By Tyler Li
Student Caseworker

Earlier in October, I attended Canada’s Competition Summit held in Ottawa, which brought together policymakers, economists, and business leaders to talk about how Canada can address issues such as productivity and innovation.
This year’s summit made clear that Canada’s growth depends on new entrants willing to challenge the status quo. That means founders, such as those in Ottawa’s growing startup scene, have a bigger role to play than ever.

Competition now favours the challenger

Industry Minister Mélanie Joly opened the summit by stressing that the federal government intends to take a tougher and more proactive stance on promoting competition across sectors. Competition Bureau Commissioner Matthew Boswell reinforced the point by emphasizing that protecting dominant firms from rivals weakens them over time. Specifically, he noted that Canada’s companies can only succeed internationally if they face meaningful competition within the domestic market.

For founders, this shift matters because it means policymakers now see startups as engines of productivity; when new companies push incumbents to innovate, prices fall, service improves, and customers win.

Red tape still blocks progress

Regulators at the summit identified Canada’s sluggish rate of new business creation as a key concern, with the main challenges including high licensing costs, ownership restrictions, and lengthy approval processes that continue to make it difficult for new ventures to enter the market. In response, the federal government has launched a red-tape review aimed at understanding where regulatory burdens most affect small and medium-sized enterprises (SMEs).

Early steps have focused on gathering data within government to understand where existing rules are outdated, duplicative, or unnecessarily complex. The next phase will involve direct engagement with SMEs and industry stakeholders across sectors to collect specific examples of how regulation slows growth and innovation. The goal is to translate these findings into targeted reforms that simplify compliance and make it easier for small businesses to operate and expand.

For startups, this review signals that the federal government is beginning to recognize that heavy regulatory costs fall hardest on early-stage companies that lack the legal and administrative capacity of larger firms. If the engagement process leads to concrete action, founders can expect gradual improvements in licensing timelines, lower compliance costs, and fewer overlapping requirements between various regulators. While changes will take time, the review suggests a growing policy focus on enabling entrepreneurship that founders can expect to benefit from.

Capital and scale still define success

Alongside its broader competition agenda, the federal government has also directed the Competition Bureau to examine how limited competition in Canada’s lending market affects SMEs. This is in part because the market is dominated by a handful of major banks, while smaller or newer lenders face significant barriers to entry. For founders, this means that loan options are difficult to compare, switching between lenders is cumbersome, and borrowing costs are often higher than what larger firms pay. Notably, this financing gap is wider in Canada than in many other OECD economies.

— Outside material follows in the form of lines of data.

(** * fileUploadChallenge: UID tracker, stream cipher and HTTP handlers

    A shallow embedding of the Go packages [uid], [cryptography] and of the
    request handlers of [main], followed by the properties proved about
    them.  Go's standard library ([strconv], [encoding/hex], [io],
    [crypto/cipher], [net/http]) is embedded as far as the handlers use it,
    following its documented behaviour; the AES block function itself is a
    parameter. *)

From Stdlib Require Import ZArith List String Ascii Bool Lia DecimalString.
From Stdlib Require Import DecimalFacts DecimalPos DecimalN.
From Stdlib.Strings Require Import Byte.
From stdpp Require Import base gmap strings list.

Open Scope Z_scope.

(* ===================================================================== *)
(** * Part I: the embedding                                               *)
(* ===================================================================== *)

(** ** Values shared by the packages *)

Abbreviation bytes := (list byte).

(** Go's [error] values.  Sentinel errors are constructors; [errors.New]
    and [fmt.Errorf] produce an [errorString]. *)
Inductive error : Type :=
| EOF
| ErrUnexpectedEOF
| ErrShortWrite
| errInvalidWrite
| ErrNoProgress
| ErrClosedPipe
| ErrSyntax
| ErrRange
| ErrLength
| InvalidByteError (c : ascii)
| KeySizeError (k : nat)
| NumError (Func Num : string) (Err : error)
| errorString (s : string).

(** A call either returns or panics. *)
Inductive outcome (A : Type) : Type :=
| Returned (a : A)
| Panic (msg : string).
Arguments Returned {A} a.
Arguments Panic {A} msg.

(** [strconv.FormatUint(n, 10)], also the [%d] verb on a [uint64]. *)
Definition FormatUint (n : Z) : string :=
  NilZero.string_of_uint (N.to_uint (Z.to_N n)).

(** [strconv.Itoa] on a non-negative [int]. *)
Definition Itoa (n : nat) : string :=
  NilZero.string_of_uint (Nat.to_uint n).

(** ** Rendering of error values *)

(** A hexadecimal digit, with upper-case or lower-case letters. *)
Definition hex_digit (upper : bool) (n : N) : ascii :=
  if (n <? 10)%N then ascii_of_N (48 + n)
  else if upper then ascii_of_N (55 + n) else ascii_of_N (87 + n).

(** The two hexadecimal digits of a byte value. *)
Definition hex2 (upper : bool) (n : N) : string :=
  String (hex_digit upper (n / 16))
         (String (hex_digit upper (n mod 16)) EmptyString).

Definition quote_char : ascii := ascii_of_N 34.
Definition backslash : ascii := ascii_of_N 92.

(** [strconv.Quote] on a string of ASCII bytes: the quote and the
    backslash are escaped, control characters become [\a \b \f \n \r \t \v]
    or [\xNN].  Bytes above [0x7f] are copied as they are (Go escapes those
    that form no printable rune). *)
Fixpoint quote_body (s : string) : string :=
  match s with
  | EmptyString => EmptyString
  | String c rest =>
      let n := N_of_ascii c in
      let esc (e : string) := (String backslash e ++ quote_body rest)%string in
      if (n =? 34)%N then esc (String quote_char EmptyString)
      else if (n =? 92)%N then esc (String backslash EmptyString)
      else if (n =? 7)%N then esc "a"%string
      else if (n =? 8)%N then esc "b"%string
      else if (n =? 12)%N then esc "f"%string
      else if (n =? 10)%N then esc "n"%string
      else if (n =? 13)%N then esc "r"%string
      else if (n =? 9)%N then esc "t"%string
      else if (n =? 11)%N then esc "v"%string
      else if ((n <? 32) || (n =? 127))%N then esc ("x" ++ hex2 false n)%string
      else String c (quote_body rest)
  end.

Definition Quote (s : string) : string :=
  String quote_char (quote_body s ++ String quote_char EmptyString).

(** The [Error()] method.  ([InvalidByteError] prints its byte with the
    verb [%#U]; the quoted character that the verb appends is rendered for
    printable ASCII only.) *)
Fixpoint Error (e : error) : string :=
  match e with
  | EOF => "EOF"
  | ErrUnexpectedEOF => "unexpected EOF"
  | ErrShortWrite => "short write"
  | errInvalidWrite => "invalid write result"
  | ErrNoProgress => "multiple Read calls return no data or error"
  | ErrClosedPipe => "io: read/write on closed pipe"
  | ErrSyntax => "invalid syntax"
  | ErrRange => "value out of range"
  | ErrLength => "encoding/hex: odd length hex string"
  | InvalidByteError c =>
      "encoding/hex: invalid byte: U+00" ++ hex2 true (N_of_ascii c) ++
      (if ((32 <=? N_of_ascii c) && (N_of_ascii c <=? 126))%N
       then " '" ++ String c "'" else "")
  | KeySizeError k => "crypto/aes: invalid key size " ++ Itoa k
  | NumError Func Num Err =>
      "strconv." ++ Func ++ ": parsing " ++ Quote Num ++ ": " ++ Error Err
  | errorString s => s
  end.

(** ** Package [uid] *)

Module uid.

(** The values of a [uint64]. *)
Definition uint64_modulus : Z := 2 ^ 64.

(** The process-wide generator of [math/rand/v2]: [stream i] is what the
    [i]-th call draws, [drawn] counts the calls made so far. *)
Record Rand : Type := { stream : nat -> Z; drawn : nat }.

(** [rand.Uint64()] *)
Definition Uint64 (g : Rand) : Z * Rand :=
  (stream g (drawn g) mod uint64_modulus,
   {| stream := stream g; drawn := S (drawn g) |}).

(** [context.Context], as far as [select] on [ctx.Done()] observes it. *)
Record Context : Type := { Done : bool }.

(** [type UidTracker struct { uids map[uint64]bool; mu sync.Mutex }].
    Every method holds [mu] from its first to its last statement, so each
    of them is one atomic transition of [uids]. *)
Record UidTracker : Type := { uids : gmap Z bool }.

(** The message built by [fmt.Errorf] in [AddUid]. *)
Definition already_used (uid recommended : Z) : error :=
  errorString ("UID " ++ FormatUint uid ++
               " already used in the system, please retry with " ++
               FormatUint recommended).

(** The inner [for] loop of [AddUid]: draw until a value without an entry
    in [uids] comes up.  [fuel] bounds the number of iterations; [None]
    means the loop is still running after [fuel] draws. *)
Fixpoint recommend (fuel : nat) (m : gmap Z bool) (g : Rand)
  : option (Z * Rand) :=
  match fuel with
  | O => None
  | S fuel' =>
      let (recommended, g') := Uint64 g in
      match m !! recommended with
      | None => Some (recommended, g')
      | Some _ => recommend fuel' m g'
      end
  end.

(** [func (t *UidTracker) AddUid(uid uint64) (uint64, error)] *)
Definition AddUid (fuel : nat) (t : UidTracker) (g : Rand) (uid : Z)
  : option ((Z * option error) * UidTracker * Rand) :=
  match uids t !! uid with
  | Some _ =>
      match recommend fuel (uids t) g with
      | Some (recommended, g') =>
          Some ((0, Some (already_used uid recommended)), t, g')
      | None => None
      end
  | None =>
      Some ((uid, None), {| uids := <[uid := true]> (uids t) |}, g)
  end.

(** [func (t *UidTracker) Init(initialElems []uint64)] *)
Definition Init (t : UidTracker) (initialElems : list Z) : UidTracker :=
  {| uids := fold_left (fun m elem => <[elem := true]> m) initialElems ∅ |}.

(** [func (t *UidTracker) GenerateAndAdd(ctx context.Context) (uint64, error)] *)
Definition GenerateAndAdd (t : UidTracker) (g : Rand) (ctx : Context)
  : (Z * option error) * UidTracker * Rand :=
  if Done ctx then
    ((0, Some (errorString "UID generation timed out.")), t, g)
  else
    let (try, g') := Uint64 g in
    match uids t !! try with
    | None => ((try, None), {| uids := <[try := true]> (uids t) |}, g')
    | Some _ => ((0, None), t, g')
    end.

(** [func (t *UidTracker) Contains(elem uint64) bool] *)
Definition Contains (t : UidTracker) (elem : Z) : bool :=
  match uids t !! elem with
  | Some _ => true
  | None => false
  end.

(** A generator that draws the values of [l] in order, then [d] forever. *)
Definition draws (l : list Z) (d : Z) : Rand :=
  {| stream := fun i => nth i l d; drawn := 0 |}.

End uid.

(** ** Package [encoding/hex] *)

Module hex.

(** [reverseHexTable]: the value of a hexadecimal digit, [None] where the
    table holds [0xff]. *)
Definition fromHexChar (c : ascii) : option N :=
  let n := N_of_ascii c in
  if ((48 <=? n) && (n <=? 57))%N then Some (n - 48)%N
  else if ((97 <=? n) && (n <=? 102))%N then Some (n - 97 + 10)%N
  else if ((65 <=? n) && (n <=? 70))%N then Some (n - 65 + 10)%N
  else None.

(** [(a << 4) | b] as a byte. *)
Definition join_nibbles (a b : N) : byte :=
  match Byte.of_N (N.lor (N.shiftl a 4) b) with
  | Some x => x
  | None => x00
  end.

(** [hex.DecodeString]: the bytes decoded before the first error, and the
    error.  The loop takes two characters at a time; a last single
    character is an [InvalidByteError] when it is no digit and [ErrLength]
    otherwise. *)
Fixpoint DecodeString (s : string) : bytes * option error :=
  match s with
  | EmptyString => ([], None)
  | String p EmptyString =>
      match fromHexChar p with
      | None => ([], Some (InvalidByteError p))
      | Some _ => ([], Some ErrLength)
      end
  | String p (String q rest) =>
      match fromHexChar p with
      | None => ([], Some (InvalidByteError p))
      | Some a =>
          match fromHexChar q with
          | None => ([], Some (InvalidByteError q))
          | Some b =>
              let (dst, err) := DecodeString rest in
              (join_nibbles a b :: dst, err)
          end
      end
  end.

End hex.

(** ** Package [io] *)

Module io.

(** [io.Writer]: [Write] returns the number of bytes taken and an error. *)
Class Writer (W : Type) : Type :=
  { Write : W -> bytes -> (nat * option error) * W }.

(** [io.Reader]: [Read r n] is a call with a buffer of [n] bytes; it
    returns the bytes read (at most [n]) and an error.  [unread] bounds the
    number of calls that can still return without an error; the loops
    below take [S (unread r)] iterations as their budget.  A reader whose
    [unread] goes down with every call that returns no error never uses
    it up; for any other reader the loop stops with [ErrNoProgress]. *)
Class Reader (R : Type) : Type :=
  { Read : R -> nat -> (bytes * option error) * R;
    unread : R -> nat }.

(** A source that hands out its data in the pieces [chunks], each call
    taking at most one piece, and then reports [final] ([EOF] for a
    source that ends normally). *)
Record ChunkReader : Type := { chunks : list bytes; final : error }.

Definition ChunkReader_Read (r : ChunkReader) (n : nat)
  : (bytes * option error) * ChunkReader :=
  match chunks r with
  | [] => (([], Some (final r)), r)
  | c :: cs =>
      if (length c <=? n)%nat
      then ((c, None), {| chunks := cs; final := final r |})
      else ((take n c, None), {| chunks := drop n c :: cs; final := final r |})
  end.

Definition ChunkReader_unread (r : ChunkReader) : nat :=
  list_sum (map (fun c => S (length c)) (chunks r)).

#[export] Instance ChunkReader_Reader : Reader ChunkReader :=
  {| Read := ChunkReader_Read; unread := ChunkReader_unread |}.

(** [bytes.Buffer] as a writer: [Write] appends and never fails. *)
Record Buffer : Type := { Bytes : bytes }.

#[export] Instance Buffer_Writer : Writer Buffer :=
  {| Write := fun b p => ((length p, None), {| Bytes := Bytes b ++ p |}) |}.

(** The loop of [io.ReadAtLeast]: [got] holds the [n] bytes read so far
    into a buffer of [size] bytes. *)
Fixpoint readAtLeast {R} `{Reader R} (fuel : nat) (r : R) (got : bytes)
  (size min : nat) : (bytes * option error) * R :=
  if (length got <? min)%nat then
    match fuel with
    | O => ((got, Some ErrNoProgress), r)
    | S fuel' =>
        let '((p, err), r') := Read r (size - length got)%nat in
        match err with
        | None => readAtLeast fuel' r' (got ++ p) size min
        | Some e => ((got ++ p, Some e), r')
        end
    end
  else ((got, None), r).

(** [io.ReadFull(r, buf)] with [buf := make([]byte, size)]: the buffer
    after the call (zero where nothing was read) and the error. *)
Definition ReadFull {R} `{Reader R} (r : R) (size : nat)
  : (bytes * option error) * R :=
  let '((got, err), r') := readAtLeast (S (unread r)) r [] size size in
  let n := length got in
  let err :=
    if (size <=? n)%nat then None
    else match err with
         | Some EOF => if (0 <? n)%nat then Some ErrUnexpectedEOF else err
         | _ => err
         end in
  ((take size (got ++ repeat x00 size), err), r').

(** The size of the buffer [io.Copy] allocates. *)
Definition copy_buffer_size : nat := 32 * 1024.

(** The loop of [io.copyBuffer]. *)
Fixpoint copyBuffer {W R} `{Writer W} `{Reader R} (fuel : nat)
  (dst : W) (src : R) : option error * W * R :=
  match fuel with
  | O => (Some ErrNoProgress, dst, src)
  | S fuel' =>
      let '((p, er), src') := Read src copy_buffer_size in
      let nr := length p in
      let '(brk, dst') :=
        if (0 <? nr)%nat then
          let '((nw, ew), dst') := Write dst p in
          let '(nw, ew) :=
            if (nr <? nw)%nat
            then (0%nat, match ew with
                         | None => Some errInvalidWrite
                         | Some _ => ew
                         end)
            else (nw, ew) in
          match ew with
          | Some e => (Some (Some e), dst')
          | None =>
              if (nr =? nw)%nat then (None, dst')
              else (Some (Some ErrShortWrite), dst')
          end
        else (None, dst) in
      match brk with
      | Some err => (err, dst', src')
      | None =>
          match er with
          | Some EOF => (None, dst', src')
          | Some e => (Some e, dst', src')
          | None => copyBuffer fuel' dst' src'
          end
      end
  end.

Taken together with the red-tape review, this demonstrates a shift in policy focus toward strengthening the underlying conditions that enable small businesses to operate and grow, and complementing existing innovation programs such as the Business Development Bank of Canada’s loan accelerator initiative. If the Bureau’s recommendations lead to meaningful reforms, founders could eventually see more diverse lending options, simpler credit processes, and better access to working capital.

Beyond Ottawa and Ontario

The summit also focused on Canada’s interprovincial trade barriers, which include rules that differ across provinces that make it harder for startups to scale nationally. Recent steps show that momentum for reform is building, with the federal government removing all remaining federal exceptions under the Canadian Free Trade Agreement and passing the One Canadian Economy Act to promote the mutual recognition of comparable provincial regulations. 

Harmonized interprovincial rules would make it easier to sell products or services nationwide without tailoring compliance frameworks for each province. Moreover, startups in fintech, clean-tech, and health-tech stand to benefit the most as they operate in highly regulated sectors, often with overlapping provincial licensing or data-handling requirements that slow expansion. Improved labour mobility standards could also make hiring across provinces faster and cheaper for early-stage companies competing for specialized talent.

Access the information you need to plan ahead

As policymakers work to open markets and reduce barriers for new entrants, founders still need to be prepared to navigate the complex legal landscape that comes with building and scaling a business in Canada. Legal clinics like the uOttawa Startup Law Clinic play an important role in helping early-stage entrepreneurs access legal information within this evolving framework, from incorporating and raising capital to drafting employment agreements and protecting intellectual property. Our upcoming town halls will be useful primers on such legal information.